Вопрос этот давно-давно просится на первую очередь.
От других славянок наши парижские женщины резко отличаются прежде всего своим частым протестом против условий, сопровождающих наше семейное начало, потом недостатком сочувствия к отечественным интересам, которым горячо преданы польки и чешки, и наконец отвращением от родного языка, на котором они совсем не любят говорить в странах, говорящих на языке французском, да еще разве способностью особенно бросаться в глаза вопиющим безвкусием своих нарядов. В последнем случае я не выдаю себя за компетентного судью; но парижские француженки так верно угадывают наших северных красавиц по каким-то непостижимым тонкостям туалета, что, верно, в этом туалете действительно есть что-то особенное. Парижские же француженки уверяют, что эти особенности есть страшное оскорбление вкуса, и я не нахожу оснований подозревать в этом отзыве чувств зависти, якобы возбуждаемых в европейцах нашими поразительными превосходствами во всех отношениях. Видя перед глазами только одних француженок и зайдя, в одно из немногих моих посещений, в русскую церковь, я и сам, действительно, ощутил, что наряды наших расфуфыренных дам смотреть невозможно. Мне казалось, что как будто около меня все новгородские бабы нарядились в какие-то страшно тяжелые шелковые платья с цветочками и (что и прилично было бы настоящим бабам) говорят в русской церкви по-французски не только между собою, но даже с служителями алтаря русской церкви и с русскими нищими Парижа. В самом деле, черт знает что это за лубковые шелковые платья носили наши дамы в ту зиму! Ни на одной француженке ни видал я этакого безобразного безобразия. Нарочно ли уж они этак выряживались, или столько у них уменья хватало – кто их ведает, а только поделом над ними хохочут француженки. Хочется вырядиться дюшессой – и вырядится родная уездной исправницей после ярмарки.

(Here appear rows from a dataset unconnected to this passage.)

Lemma tick_heartbeat_commands d : rtc store_step (dm_store d) (dm_store (tick_heartbeat d)).
Proof.
  unfold tick_heartbeat. destruct (dm_tick d) as [t|]; [|apply rtc_refl].
  destruct (t_phase t) as [?|ex rest]; [apply rtc_refl|].
  pose proof (heartbeat_commands (ex_lease ex) (ex_heartbeatFailure ex) (dm_store d)) as Hr.
  by destruct (heartbeat (ex_lease ex) (ex_heartbeatFailure ex) (dm_store d)) as [s [a|e]].
Qed.

Lemma tick_finish_commands outcome d :
  rtc store_step (dm_store d) (dm_store (tick_finish outcome d)).
Proof.
  unfold tick_finish. destruct (dm_tick d) as [t|]; [|apply rtc_refl].
  destruct (t_phase t) as [?|ex rest]; [apply rtc_refl|]. cbv zeta.
  change (dm_store (with_active _ d)) with (dm_store d).
  pose proof (tickRun_finish_commands (ex_lease ex) (ex_heartbeatFailure ex) outcome (dm_store d)) as Hr.
  by destruct (tickRun_finish (ex_lease ex) (ex_heartbeatFailure ex) outcome (dm_store d)) as [s [a|e]].
Qed.

(** A daemon refines the store: whatever the scheduler's turns, heartbeats,
    executor outcomes, aborts and stops are, and however they interleave with
    other users, the store moves only by the store's own commands, so every
    property of all commands holds of a running daemon. *)
Theorem daemon_refines_store d d' : rtc daemon_step d d' ->
  rtc store_step (dm_store d) (dm_store d').
Proof.
  induction 1 as [d|d1 d2 d3 Hstep _ IH]; [apply rtc_refl|]. etrans; [|exact IH].
  destruct Hstep as [s Hs| | | |outcome| | |runId reason].
  - by apply rtc_once.
  - apply tick_start_commands.
  - apply tick_next_commands.
  - apply tick_heartbeat_commands.
  - apply tick_finish_commands.
  - unfold scheduler_start. destruct (dm_timer d1); [apply rtc_refl|].
    apply (tick_start_commands {| dm_store := dm_store d1; dm_timer := true;
      dm_stopping := false; dm_active := dm_active d1; dm_tick := dm_tick d1 |}).
  - apply rtc_refl.
  - unfold abortRun. destruct (jm_get (dm_active d1) runId); apply rtc_refl.
Qed.

(** ** One execution at a time *)

(** The controllers are those of the execution in flight. *)
Definition active_ok (d : Daemon) : Prop :=
  jm_keys (dm_active d) =
    match dm_tick d with
    | Some t => match t_phase t with executing ex _ => [ex_runId ex] | between _ => [] end
    | None => []
    end.

Lemma active_empty d : active_ok d ->
  (forall t ex rest, dm_tick d = Some t -> t_phase t <> executing ex rest) -> dm_active d = [].
Proof.
  unfold active_ok. intros Ha Hn. apply (f_equal length) in Ha as Hl.
  destruct (dm_active d) as [|e l]; [done|]. exfalso.
  destruct (dm_tick d) as [t|]; [|done]. destruct (t_phase t) as [|ex rest] eqn:E; [done|].
  by apply (Hn t ex rest).
Qed.

Lemma jm_keys_set_one {V} (m : jsmap string V) k v : jm_keys m = [k] ->
  jm_keys (jm_set m k v) = [k].
Proof. intros Hm. rewrite jm_keys_set. unfold jm_keys in *. destruct m as [|[k1 v1] [|]]; [done| |done].
  cbn in Hm. injection Hm as ->. unfold jm_has. cbn. by case_decide. Qed.

Lemma active_step d d' : active_ok d -> daemon_step d d' -> active_ok d'.
Proof.
  intros Hd Hstep. destruct Hstep as [s Hs| | | |outcome| | |runId reason]; [done| | | | | | |].
  - unfold tick_start. destruct (dm_stopping d); [done|].
    destruct (dm_tick d) as [t|] eqn:E; [done|]. unfold active_ok in Hd. rewrite E in Hd.
    cbv zeta. destruct ((_ : M (list string * list Run)) (dm_store d)) as [s [[w r]|e]];
      unfold active_ok; cbn; rewrite ?E; done.
  - pose proof (active_empty d Hd) as Hempty. unfold tick_next.
    destruct (dm_tick d) as [t|] eqn:E; [|done].
    destruct (t_phase t) as [[|run rest]|ex rest] eqn:Ep; [| |done].
    { unfold active_ok. cbn. by rewrite Hempty by congruence. }
    assert (dm_active d = []) as Ha by (apply Hempty; congruence).
    destruct (dm_stopping d); [unfold active_ok; cbn; by rewrite Ha|].
    destruct (tickRun_begin false (dm_active d) run (dm_store d)) as [s [[]|e]];
      unfold active_ok; cbn; by rewrite Ha.
  - unfold tick_heartbeat. destruct (dm_tick d) as [t|] eqn:E; [|done].
    destruct (t_phase t) as [rest|ex rest] eqn:Ep; [done|].
    unfold active_ok in Hd. rewrite E, Ep in Hd.
    destruct (heartbeat _ _ _) as [s [f|e]]; unfold active_ok; cbn; [|by rewrite E, Ep].
    destruct f; [|done]. destruct (jm_get (dm_active d) (ex_runId ex)); [|done].
    by apply jm_keys_set_one.
  - unfold tick_finish. destruct (dm_tick d) as [t|] eqn:E; [|done].
    destruct (t_phase t) as [rest|ex rest] eqn:Ep; [done|].
    unfold active_ok in Hd. rewrite E, Ep in Hd. cbv zeta.
    assert (jm_delete (dm_active d) (ex_runId ex) = []) as Hdel.
    { unfold jm_delete, jm_keys in *. destruct (dm_active d) as [|[k v] [|]]; [done| |done].
      cbn in Hd. injection Hd as ->. cbn. by rewrite bool_decide_eq_true_2. }
    destruct (tickRun_finish _ _ _ _) as [s [f|e]]; unfold active_ok; cbn; by rewrite Hdel.
  - unfold scheduler_start. destruct (dm_timer d); [done|]. unfold tick_start. cbn.
    unfold active_ok in Hd. destruct (dm_tick d) as [t|] eqn:E; [unfold active_ok; cbn; by rewrite ?E|].
    destruct ((_ : M (list string * list Run)) (dm_store d)) as [s [[w r]|e]];
      unfold active_ok; cbn; by rewrite ?E.
  - unfold active_ok, scheduler_stop in *. cbn. rewrite <- Hd. unfold jm_keys.
    induction (dm_active d) as [|e l IH]; [done|]. cbn. f_equal.
    clear. induction l as [|e' l IH]; [done|]. cbn. by f_equal.
  - unfold abortRun. destruct (jm_get (dm_active d) runId) as [signal|] eqn:E; [|done].
    unfold active_ok in *. cbn [snd with_active dm_active dm_tick]. rewrite <- Hd, jm_keys_set. unfold jm_has. by rewrite E.
Qed.
(* ===== verification/JsDecimal.v ===== *)
(** Decimal text of numbers: [String(x)], [x.toExponential()] and [Number(s)] on
    decimal literals, and [BigInt]'s text, with their round trips.

    Numbers are the doubles of [JsNumber] and a negative zero.  [Number] rounds
    the exact rational value of the literal once; [String] searches the shortest
    run of digits that rounds back, which the exact decimal expansion bounds. *)

From Stdlib Require Import ZArith Lia Ascii String.
From stdpp Require Import base strings list.
From S2P Require Import Prelude JsNumber JsString JsText.

#[local] Open Scope Z_scope.
Open Scope list_scope.

(** ** Numbers with a negative zero *)

Inductive number : Type :=
| plain (n : num)
| minus_zero.

#[export] Instance number_eq_dec : EqDecision number.
Proof. solve_decision. Defined.

(** The value of a number, in which both zeros are one. *)
Definition num_of (x : number) : num :=
  match x with plain n => n | minus_zero => Fin 0 end.

(** A value a program can hold; negative zero has its own constructor. *)
Definition number_ok (x : number) : Prop := representable (num_of x).

(** ** Digits *)

Definition digit_unit (d : Z) : N := (48 + Z.to_N d)%N.
Definition digit_value (c : N) : Z := Z.of_N c - 48.

Fixpoint digits (fuel : nat) (n : Z) : text :=
  match fuel with
  | O => []
  | S fuel =>
      if n <? 10 then [digit_unit n] else digits fuel (n / 10) ++ [digit_unit (n mod 10)]
  end.

(** The decimal text of a natural number; a digit needs more than one bit. *)
Definition decimal_text (n : Z) : text := digits (S (Z.to_nat (Z.log2 n))) n.

(** The number a run of digits denotes. *)
Definition value_of (s : text) : Z := fold_left (fun v c => v * 10 + digit_value c) s 0.

(** [bigint.toString()] *)
Definition bigint_text (z : Z) : text :=
  if z <? 0 then ch "-" :: decimal_text (- z) else decimal_text z.

(** [BigInt(s)] on [/^-?[0-9]+$/] *)
Definition BigInt_text (s : text) : Z :=
  match s with
  | c :: r => if (c =? ch "-")%N then - value_of r else value_of s
  | [] => 0
  end.

(** ** From a decimal value to a double *)

(** The nearest double, in units of 2^-1074, to the non-negative [a / d] units. *)
Definition round_ratio (a d : Z) : Z :=
  let b := excess_bits (a / d) in rne a (d * 2 ^ b) * 2 ^ b.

В первом издании этих писем я заключал этот отдел такими словами: «Нигилисток в Париже в мое время не было ни одной, но в женском кружке подрукавной аристократии о них часто заговаривали. Одни все подводят их под категорию гризет, другие же сравнивают просто черт знает с чем. И те и другие врут. Вообще те русские женщины, зимовавшие в Париже, которых я знал и с которыми мне удавалось говорить о нигилистках, их очень не жалуют. Это и весьма понятно. Нигилистки для всех выросших на финесах и не привыкших называть вещи их настоящими именами слишком смелы и резки. Общего между ними ничего нет и быть не может».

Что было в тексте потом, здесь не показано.